Segundo um estudo de 2022 do Ministério da Ciência argentino, mesmo antes dos cortes deste ano, o país investe cerca de 0,31% de seu Produto Interno Bruto (PIB) em ciência, enquanto o Brasil investe 1,21%. Os EUA aplicam 3,45% e a Coreia do Sul, 4,9%.
“Sim, é verdade que deveríamos envolver mais o setor privado em termos de investimento em ciência, e especificamente na fase aplicada, uma vez que a fase teórica [ou pura], independentemente do país, permanece majoritariamente nas mãos do Estado”, afirmou o professor Rabossi. “Na verdade, na Argentina, apenas 20% do investimento total em ciência e tecnologia vêm de empresas, sejam elas públicas ou privadas - enquanto a média da América Latina é de 37%”, disse. “Mas o financiamento público para o aparelho científico não só não deveria ser reduzido, como também deveria ser aumentado - para detectar oportunidades de investimentos nos setores mais estratégicos e gerar incentivos para envolver o setor privado e investir em pesquisa e desenvolvimento”, disse Rabossi.
“O sistema de educação pública foi formado no começo do século passado como um símbolo do que a Argentina queria ser”, disse o professor na Universidade Nacional de La Plata Guillermo Justo Chaves - que foi chefe de Gabinete da Chancelaria argentina entre 2019 e 2021. “Esse sistema trazia junto a possibilidade da mobilidade social ascendente e a aspiração de termos um país de classe média, no qual todos teriam a oportunidade e a possibilidade de se desenvolver. Isso era um pouco o sonho e o espírito da Argentina”, afirmou.
“A qualidade derivada desse esforço resultou não só em prêmios Nobel, mas também em destacados trabalhos científicos - que têm transcendência em nivel mundial”, prosseguiu Chaves.
Chaves diz que, do ponto de vista mais concreto, o corte no financiamento à pesquisa terá um impacto importante na economia do país como um todo. “Diante de tudo que tem a ver com investimento no campo tecnológico - numa época em que conhecimento se torna mais valioso do que nunca -, cortar verbas de pesquisas significa simplesmente ir contra o futuro e a autonomia do país.”
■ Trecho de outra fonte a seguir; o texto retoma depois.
(** Globals keep what is written, up to 32 bits.  Setting a global that is
    unused or mutable succeeds; reading it back at the same type gives the
    value for [i32], and for [i64] the value truncated to its low 32 bits with
    unspecified high bits; reading it at the other type reports -2; a global
    set immutable refuses the next write with -2; other globals are untouched. *)
Theorem wasm_globals_set_get globals gs idx g value is_mutable pad ok uninit :
  globals_wf globals gs -> gs !! idx = Some g ->
  g_type g = WASM_GLOBAL_TYPE_UNUSED \/ g_mut g = true ->
  exists g32 g64,
    wasm_globals_set_i32 globals idx value is_mutable pad ok = Ret (0, g32)
    /\ wasm_globals_set_i64 globals idx value is_mutable pad ok = Ret (0, g64)
    /\ (- 2 ^ 31 <= value < 2 ^ 31 -> wasm_globals_get_i32 g32 idx uninit = Ret (0, value))
    /\ wasm_globals_get_i64 g64 idx uninit = Ret (0, swrap 64 (u32 value + 2 ^ 32 * u32 pad))
    /\ wasm_globals_get_i64 g32 idx uninit = Ret (-2, uninit)
    /\ wasm_globals_get_i32 g64 idx uninit = Ret (-2, uninit)
    /\ (is_mutable = false -> forall v', wasm_globals_set_i32 g32 idx v' true pad ok = Ret (-2, g32))
    /\ (forall j h, j <> idx -> gs !! j = Some h ->
        vec_read g32 j = Ret h /\ vec_read g64 j = Ret h).
Proof.
  intros W Hi Hg. pose proof (lookup_lt_Some _ _ _ Hi) as Hlt.
  destruct (globals_set_ok WASM_GLOBAL_TYPE_I32 globals gs idx g value is_mutable pad ok W Hi Hg)
    as (g32 & E32 & W32).
  destruct (globals_set_ok WASM_GLOBAL_TYPE_I64 globals gs idx g value is_mutable pad ok W Hi Hg)
    as (g64 & E64 & W64).
  destruct (global_read_ok _ _ idx _ W32 (list_lookup_insert_eq _ _ _ Hlt)) as [P32 R32].
  destruct (global_read_ok _ _ idx _ W64 (list_lookup_insert_eq _ _ _ Hlt)) as [P64 R64].
  exists g32, g64. do 2 (split; [done|]).
  unfold wasm_globals_get_i32, wasm_globals_get_i64, wasm_globals_get.
  rewrite P32, P64, R32, R64. ostep. cbn [g_type].
  split; [|split; [done|split; [done|split; [done|split]]]].
  - intros Hv. rewrite decide_True by done. do 2 f_equal. unfold global_i32. cbn [g_value].
    rewrite <- (swrap_wrap 32) by lia. unfold union_init.
    rewrite (Z.mul_comm (2 ^ 32)), Z.mod_add by lia. unfold u32, wrap.
    rewrite Z.mod_mod, swrap_wrap, swrap_small by lia. done.
  - intros -> v'. unfold wasm_globals_set_i32, wasm_globals_set, global_at. by rewrite P32, R32.
  - intros j h Hj Hh. split; eapply (global_read_ok _ _ j); eauto;
      rewrite list_lookup_insert_ne; done.
Qed.

Definition demo_globals : vec wasm_global := snd (wasm_globals_init (mk_vec 0 0 None) 4 true).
“A ideia de a Argentina se tornar um pais desenvolvido e com padrões de bem-estar, PIB e produção de riqueza dos países líderes do mundo não coaduna com o desinvestimento em pesquisas e com cortes de verbas para as universidades”, prosseguiu Chaves. “O que temos hoje é um país onde não queremos estar - um país de economia baseada em commodities e meramente extrativista - longe de incluir-se no contexto das economias mais desenvolvidas”, disse.
A bioquímica Chan tem uma visão parecida à de Chaves. “Está claro que apenas os países que investem na ciência aumentam o seu PIB e o rendimento per capita de forma significativa”, disse. “Noruega, Alemanha, Coreia do Sul, Israel, etc, são os modelos de países cuja população se beneficia do investimento em ciência. Vivemos uma situação na Argentina que impactará negativamente a produção e a geração de conhecimento e tecnologia porque o valor da ciência e da educação está sendo desconsiderado”, analisou Chan.